(** The text was printed, or it did not fit and the function gives up. *)
Definition checked (N : nat) (t : list Z) (r : option (nat + list Z * Z)) : Prop :=
  (r = Some (inl MADB_ERR_HY001) /\ (N <= length t)%nat) \/ exists x, r = Some (inr x) /\ holds N t x.

Lemma checked_print N t u x : holds N t x -> nonzero u -> checked N (t ++ u) (print_checked (Z.of_nat N) u x).
Proof.
  intros (rest & -> & HN & Hz) Hu. unfold print_checked. cbn [fst snd]. rewrite length_app in HN. cbn [length] in HN.
  destruct (Nat.lt_ge_cases (length t + length u) N) as [Hl|Hl].
  - right. rewrite vsnprintf_ok by (cbn [length]; lia). cbn [mbind option_bind]. rewrite (proj2 (Z.leb_gt _ _)) by lia.
    eexists. split; [reflexivity|]. exists (drop (length u) rest). split_and!.
    + f_equal; [by rewrite <- app_assoc|]. rewrite length_app. lia.
    + rewrite <- app_assoc, !length_app. cbn [length]. rewrite length_drop. lia.
    + by apply nonzero_app.
  - left. rewrite vsnprintf_cut by (cbn [length]; lia). cbn [mbind option_bind]. rewrite (proj2 (Z.leb_le _ _)) by lia.
    split; [done|]. rewrite length_app. lia.
Qed.

Lemma checked_then N t u r f : checked N t r -> (forall x, holds N t x -> checked N (t ++ u) (f x)) -> checked N (t ++ u) (and_then r f).
Proof.
  intros [[-> Hl]|(x & -> & Hx)] Hf; cbn [and_then mbind option_bind]; [|by apply Hf]. left. split; [done|]. rewrite length_app. lia.
Qed.
Lemma checked_none N t x : holds N t x -> checked N (t ++ []) (Some (inr x)).
Proof. intros H. rewrite app_nil_r. right. by exists x. Qed.

(** A name that is printed when it is given. *)
Lemma checked_name N t before before' n v x : arg n v -> chars before' = chars before ++ [$"'"] -> nonzero (chars before) -> holds N t x ->
  checked N (t ++ text_of_parts (if_named before v []))
    (if bool_decide (is_Some v) then u ← arg_part (ADJUST_LENGTH n); print_checked (Z.of_nat N) (chars before' ++ u ++ chars "' ") x else Some (inr x)).
Proof.
  intros Ha Hb Hz Hx. destruct v as [u|]; cbn [if_named]; [|by apply checked_none]. rewrite bool_decide_eq_true_2, (arg_part_ok n u Ha) by done.
  cbn [mbind option_bind]. replace (chars before' ++ u ++ chars "' ") with (text_of_parts (named before u)) by (by rewrite parts_named, Hb, <- !app_assoc).
  apply checked_print; [done|]. apply nonzero_named; [done|by eapply arg_nonzero].
Qed.

Lemma ProcedureColumnsNormal_ok N t cat proc column C P L x : arg cat C -> arg proc P -> arg column L -> holds N t x ->
  checked N (t ++ text_of_parts (procedure_columns_parts C P L))
    (ProcedureColumnsNormal (Z.of_nat N) (ADJUST_LENGTH cat) (ADJUST_LENGTH proc) (ADJUST_LENGTH column) x).
Proof.
  intros Hc Hp Hl Hx. unfold ProcedureColumnsNormal, procedure_columns_parts. rewrite (given_adjusted _ _ Hc), (given_adjusted _ _ Hp), (given_adjusted _ _ Hl).
  set (t1 := text_of_parts (if_named "WHERE SPECIFIC_SCHEMA=" C (text "WHERE SPECIFIC_SCHEMA LIKE DATABASE() "))).
  assert ((if bool_decide (is_Some C) then u ← arg_part (ADJUST_LENGTH cat); Some (chars "WHERE SPECIFIC_SCHEMA='" ++ u ++ chars "' ")
           else Some (chars "WHERE SPECIFIC_SCHEMA LIKE DATABASE() ")) = Some t1) as ->.
  { unfold t1. destruct C as [u|]; cbn [if_named]; [|by rewrite parts_text]. rewrite bool_decide_eq_true_2, (arg_part_ok cat u Hc) by done. by rewrite parts_named. }
  assert (nonzero t1) as Hz1.
  { eapply nonzero_if_named; [by apply arg_named|nz|]. rewrite parts_text. nz. }
  cbn [mbind option_bind]. rewrite !parts_app, app_assoc. fold t1. apply checked_then; [by apply checked_print|]. intros x1 H1.
  rewrite app_assoc. apply checked_then; [apply checked_name; [done|done|nz|done]|]. intros x2 H2.
  destruct L as [[|y u]|]; [| |by apply checked_none].
  - rewrite bool_decide_eq_true_2, (not_empty_ok _ _ (proj1 (adjusted _ _ Hl))) by done. cbn [mbind option_bind non_empty].
    rewrite parts_text. apply checked_print; [done|nz].
  - rewrite (not_empty_ok _ _ (proj1 (adjusted _ _ Hl))). cbn [mbind option_bind non_empty]. rewrite !bool_decide_eq_true_2 by done.
    pose proof (checked_name N _ "AND PARAMETER_NAME LIKE " "AND PARAMETER_NAME LIKE '" column _ x2 Hl eq_refl ltac:(nz) H2) as H.
    by rewrite bool_decide_eq_true_2 in H by done.
Qed.

(** What [ProcessIdentifierString] makes of a name. *)
Lemma identifier_ok v : match identifier (Some v) with
  | Some t => ProcessIdentifierString v = Some ($"'" :: t ++ [$"'"]) /\ nonzero t
  | None => ProcessIdentifierString v = None
  end.
Proof.
  unfold identifier. cbn [mbind option_bind]. destruct (ProcessIdentifierString v) as [o|] eqn:E; [|done]. cbn [mbind option_bind].
  destruct (proj1 (ProcessIdentifierString_correct v) o E) as (_ & Hz & body & ->). cbn [tail]. rewrite removelast_last. split; [done|].
  apply Forall_cons in Hz as [_ Hz]. by apply Forall_app in Hz as [Hz _].
Qed.

Lemma ProcedureColumnsIdentifier_ok N t cat schema proc column C P L x : arg cat (Some C) -> is_given schema = true -> arg proc (Some P) -> arg column (Some L) ->
  holds N t x ->
  let r := ProcedureColumnsIdentifier (Z.of_nat N) (ADJUST_LENGTH cat) (ADJUST_LENGTH schema) (ADJUST_LENGTH proc) (ADJUST_LENGTH column) x in
  match identifier (Some C), identifier (Some P), identifier (Some L) with
  | Some a, Some b, Some d => checked N (t ++ text_of_parts (identifier_parts a b d)) r
  | _, _, _ => r = Some (inl MADB_ERR_42000)
  end.
Proof.
  intros Hc Hs Hp Hl Hx. unfold ProcedureColumnsIdentifier. rewrite (given_adjusted _ _ Hc), (given_adjusted _ _ Hp), (given_adjusted _ _ Hl).
  change (is_given (ADJUST_LENGTH schema)) with (is_given schema). rewrite Hs, !bool_decide_eq_true_2 by done. cbn [andb negb].
  rewrite (arg_bytes_ok _ _ Hc), (arg_bytes_ok _ _ Hp), (arg_bytes_ok _ _ Hl). cbn [mbind option_bind].
  pose proof (identifier_ok C) as IC. pose proof (identifier_ok P) as IP. pose proof (identifier_ok L) as IL.
  destruct (identifier (Some C)) as [a|]; [destruct IC as [-> Za]|by rewrite IC].
  destruct (identifier (Some P)) as [b|]; [destruct IP as [-> Zb]|by rewrite IP].
  destruct (identifier (Some L)) as [d|]; [destruct IL as [-> Zd]|by rewrite IL].
  unfold identifier_parts. rewrite !parts_app.
  assert (forall before u, chars before ++ ($"'" :: u ++ [$"'"]) ++ chars " " = text_of_parts (named before u)) as EN.
  { intros before u. rewrite parts_named. cbn [app]. by rewrite <- app_assoc. }
  rewrite !EN, app_assoc. apply checked_then; [apply checked_print; [done|apply nonzero_named; [nz|done]]|]. intros x1 H1.
  rewrite app_assoc. apply checked_then; [apply checked_print; [done|apply nonzero_named; [nz|done]]|]. intros x2 H2.
  apply checked_print; [done|apply nonzero_named; [nz|done]].
Qed.

Section Block.
Context {A : Type} (c : stmt_config) (e : catalog_env) (ExecDirect : option (list Z) -> Z -> MADB_Stmt A -> option (Z * MADB_Stmt A)).
Implicit Types s : MADB_Stmt A.

Lemma prefix_length odbc3 ansi : Z.of_nat (length (MADB_PROCEDURE_COLUMNS odbc3 ansi)) < 2 ^ 16.
Proof. destruct odbc3, ansi; by vm_compute. Qed.

(** The end of the query, behind parts that were printed or did not fit. *)
Lemma procedure_columns_done ps r s' : let prefix := MADB_PROCEDURE_COLUMNS (ce_odbc3 e) (IsAnsi (sc_ird c)) in
  let N := (length prefix + 1024)%nat in checked N (prefix ++ text_of_parts ps) r ->
  match procedure_columns_plan c e ps with
  | Refuse code msg => finish_block ExecDirect (Z.of_nat N) r s' = Some (stmt_fail s' code msg 0)
  | Send ps f => exists buf len, sent_text buf len = text_of_parts ps /\ finish_block ExecDirect (Z.of_nat N) r s' = follow c f (ExecDirect (Some buf) len s')
  end.
Proof.
  intros prefix N Hr. unfold procedure_columns_plan. rewrite parts_length, parts_text. fold prefix.
  pose proof (prefix_length (ce_odbc3 e) (IsAnsi (sc_ird c))) as Hpl. fold prefix in Hpl.
  unfold text. set (tl := chars " ORDER BY SPECIFIC_SCHEMA, SPECIFIC_NAME, ORDINAL_POSITION"). destruct Hr as [[-> Hl]|(x & -> & Hx)].
  - rewrite length_app in Hl. rewrite (proj2 (Nat.leb_le _ _)) by (unfold N in Hl; lia). done.
  - unfold finish_block. cbn [mbind option_bind]. destruct Hx as (rest & -> & HN & Hz). pose proof (length_app prefix (text_of_parts ps)) as HT.
    set (T := prefix ++ text_of_parts ps) in *. rewrite length_app in HN. cbn [length] in HN. fold tl.
    assert (nonzero tl) as Htl by (unfold tl; nz). clearbody tl. destruct (Nat.leb_spec 1023 (length (text_of_parts ps) + length tl)) as [Hl|Hl].
    + assert (exists b1, vsnprintf (T ++ 0 :: rest) (Z.of_nat (length T)) (Z.of_nat N - Z.of_nat (length T)) tl = Some b1) as (b1 & ->).
      { destruct (Z.lt_ge_cases (Z.of_nat (length tl)) (Z.of_nat N - Z.of_nat (length T))).
        - eexists. apply vsnprintf_ok; cbn [length]; lia.
        - eexists. apply vsnprintf_cut; cbn [length]; lia. }
      cbn [mbind option_bind]. rewrite (proj2 (Z.leb_le _ _)) by (unfold N; lia). done.
    + rewrite vsnprintf_ok by (cbn [length]; unfold N in *; lia). cbn [mbind option_bind].
      rewrite (proj2 (Z.leb_gt _ _)) by (unfold N; lia). rewrite wraps_id by (change (2 ^ (32 - 1)) with 2147483648; lia). rewrite app_assoc.
      eexists _, _. split; [|reflexivity]. change (Fixed prefix :: ?l) with ([Fixed prefix] ++ l). rewrite !parts_app, !parts_fixed.
      rewrite app_assoc. fold T. apply sent_prefix; [by apply nonzero_app|]. right. rewrite length_app. lia.
Qed.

Task statement
What is needed is a verbatim copy of every line in the records above from the one containing "Lemma prefix_length odbc3" down to the one containing "code msg 0)", both included, and nothing more.

Task answer
Lemma prefix_length odbc3 ansi : Z.of_nat (length (MADB_PROCEDURE_COLUMNS odbc3 ansi)) < 2 ^ 16.
Proof. destruct odbc3, ansi; by vm_compute. Qed.

(** The end of the query, behind parts that were printed or did not fit. *)
Lemma procedure_columns_done ps r s' : let prefix := MADB_PROCEDURE_COLUMNS (ce_odbc3 e) (IsAnsi (sc_ird c)) in
  let N := (length prefix + 1024)%nat in checked N (prefix ++ text_of_parts ps) r ->
  match procedure_columns_plan c e ps with
  | Refuse code msg => finish_block ExecDirect (Z.of_nat N) r s' = Some (stmt_fail s' code msg 0)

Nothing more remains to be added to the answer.